SQL Server Query Optimization/Tuning with StackOverflow

Spread the love

Hi Friends, this is my 2nd blog post of series Query Optimization. In 1st blog post What is my accepted answer percentage rate, we took optimization decision based on Logical Reads as our key performance parameter.

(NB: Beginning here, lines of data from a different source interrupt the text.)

(* ===== verification/HttpChunkedText.v ===== *)
(** * The text of a chunked body

    The grammar of a chunked body, what the readers of [HttpChunkedBody] do with
    it however it is cut into buffers, and the meaning of [ctx->length]. *)

From S2P Require Import Prelude Machine HttpRequest HttpChunked HttpChunkedSpec HttpChunkedBody HttpChunkedBodySpec.

(** ** The grammar *)

(** The end of a line, with or without a carriage return. *)
Definition eol (crlf : bool) : list Z := if crlf then [CR; LF] else [LF].

(** The value of hexadecimal digits behind the value [v]. *)
Fixpoint hex_from (v : Z) (digits : list Z) : option Z :=
  match digits with
  | [] => Some v
  | c :: digits => d ← chunk_digit c; hex_from (v * 16 + d) digits
  end.

Definition no_eol (l : list Z) : Prop := Forall (fun c => c <> CR /\ c <> LF) l.

(** An extension begins with a semicolon, a space or a tab. *)
Definition good_ext (ext : list Z) : Prop :=
  match ext with
  | [] => True
  | c :: ext => (c = ";"%chr \/ c = " "%chr \/ c = 9) /\ no_eol ext
  end.

Record chunk_text := ChunkText {
  ct_digits : list Z;
  ct_ext : list Z;
  ct_crlf : bool;
  ct_data : list Z;
  ct_crlf2 : bool
}.

Record last_text := LastText {
  lt_digits : list Z;
  lt_ext : list Z;
  lt_crlf : bool;
  lt_trailers : list (list Z * bool);
  lt_crlf2 : bool
}.

Definition encode_chunk (c : chunk_text) : list Z :=
  c.(ct_digits) ++ c.(ct_ext) ++ eol c.(ct_crlf) ++ c.(ct_data) ++ eol c.(ct_crlf2).

Definition encode_trailers (l : list (list Z * bool)) : list Z :=
  concat (map (fun t => t.1 ++ eol t.2) l).

Definition encode_last (t : last_text) : list Z :=
  t.(lt_digits) ++ t.(lt_ext) ++ eol t.(lt_crlf) ++ encode_trailers t.(lt_trailers) ++
  eol t.(lt_crlf2).

Definition encode_body (chunks : list chunk_text) (t : last_text) : list Z :=
  concat (map encode_chunk chunks) ++ encode_last t.

Definition body_data (chunks : list chunk_text) : list Z := concat (map ct_data chunks).

Record good_chunk (c : chunk_text) : Prop := {
  gc_digits : c.(ct_digits) <> [];
  gc_value : hex_from 0 c.(ct_digits) = Some (zlen c.(ct_data));
  gc_size : 0 < zlen c.(ct_data) <= NGX_MAX_OFF_T_VALUE / 16;
  gc_ext : good_ext c.(ct_ext)
}.

Record good_last (t : last_text) : Prop := {
  gl_digits : t.(lt_digits) <> [];
  gl_value : hex_from 0 t.(lt_digits) = Some 0;
  gl_ext : good_ext t.(lt_ext);
  gl_trailers : Forall (fun x => x.1 <> [] /\ no_eol x.1) t.(lt_trailers)
}.

(** ** The reference on a text of the grammar *)

Lemma hex_from_grows v ds w : 0 <= v -> hex_from v ds = Some w -> v <= w.
Proof.
  revert v. induction ds as [|c ds IH]; intros v Hv; cbn; [by intros [= ->]; lia|].
  destruct (chunk_digit c) as [d|] eqn:E; [|done]. cbn. apply chunk_digit_range in E.
  intros H. apply IH in H; lia.
Qed.

Lemma fed_continue st c :
  c.(c_size) <= NGX_MAX_OFF_T_VALUE / 16 -> fed_of (Ok (Continue st c)) = Next (st, c.(c_size)).
Proof.
  intros H. unfold fed_of. rewrite max_div_16 in H.
  destruct (Z.ltb_spec (NGX_MAX_OFF_T_VALUE - 5) c.(c_size)); [|done].
  unfold NGX_MAX_OFF_T_VALUE in *. lia.
Qed.

Lemma feed_digit v c d :
  0 <= v -> v * 16 + d <= NGX_MAX_OFF_T_VALUE / 16 -> chunk_digit c = Some d ->
  feed (sw_chunk_size, v) c = Next (sw_chunk_size, v * 16 + d).
Proof.
  intros Hv Hd Hc. pose proof (chunk_digit_range c d Hc) as Hr. pose proof max_div_16 as HM.
  change (feed (sw_chunk_size, v) c) with (fed_of (st_chunk_size c (Chunked sw_chunk_size v 0))).
  unfold st_chunk_size. cbn [c_size]. rewrite Hc.
  destruct (Z.ltb_spec (NGX_MAX_OFF_T_VALUE / 16) v); [lia|].
  rewrite int64_ok, Ok_bind, int64_ok, Ok_bind by lia. by apply fed_continue.
Qed.

Lemma feed_first c d : chunk_digit c = Some d -> feed (sw_chunk_start, 0) c = Next (sw_chunk_size, d).
Proof.
  intros Hc. pose proof (chunk_digit_range c d Hc) as Hr. pose proof max_div_16 as HM.
  change (feed (sw_chunk_start, 0) c) with (fed_of (st_chunk_start c (Chunked sw_chunk_start 0 0))).
  unfold st_chunk_start. rewrite Hc. apply fed_continue. cbn. lia.
Qed.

In this post as well, we are going to optimize another query from data.stackexchange.com. Below is the query to optimize-

--	Questions and Answers per Month
select [Month], 
       sum(case when PostTypeId = 1 then 1 else 0 end) Questions,
       sum(case when PostTypeId = 2 then 1 else 0 end) Answers
from
(
  select CAST(
      cast(DATEPART(YYYY, CreationDate) as varchar) + '-' + cast(DATEPART(MM, CreationDate) as varchar) + '-01'
    as datetime) [Month], 
    PostTypeId
     
  from Posts p
) as X
group by [Month]
order by [Month] asc

-- Questions and Answers per Month

select [Month],

sum(case when PostTypeId = 1 then 1 else 0 end) Questions,

sum(case when PostTypeId = 2 then 1 else 0 end) Answers

from

(

select CAST(

cast(DATEPART(YYYY, CreationDate) as varchar) + '-' + cast(DATEPART(MM, CreationDate) as varchar) + '-01'

as datetime) [Month],

PostTypeId

from Posts p

) as X

group by [Month]

order by [Month] asc

Since the query seems quite simple so let’s proceed to analyze IO and Time stats results using statisticsparser.com obtained after execution of the query.
Actual Execution Plan for query (in SSMS) is-
In SQL Sentry Plan Explorer-

Analyzing the actual execution plan, we can see that there is a Stream Aggregate operator. A Stream Aggregate operator groups rows by one or more columns and then calculates one or more aggregate expressions returned by the query. The Stream Aggregation is very fast because it requires an input that has already been ordered by the columns specified in the GROUP statement. If the aggregated data is not ordered, the Query Optimizer can firstly use a Sort operator to pre-sort the data, or it can use pre-sorted data from an index seek or a scan.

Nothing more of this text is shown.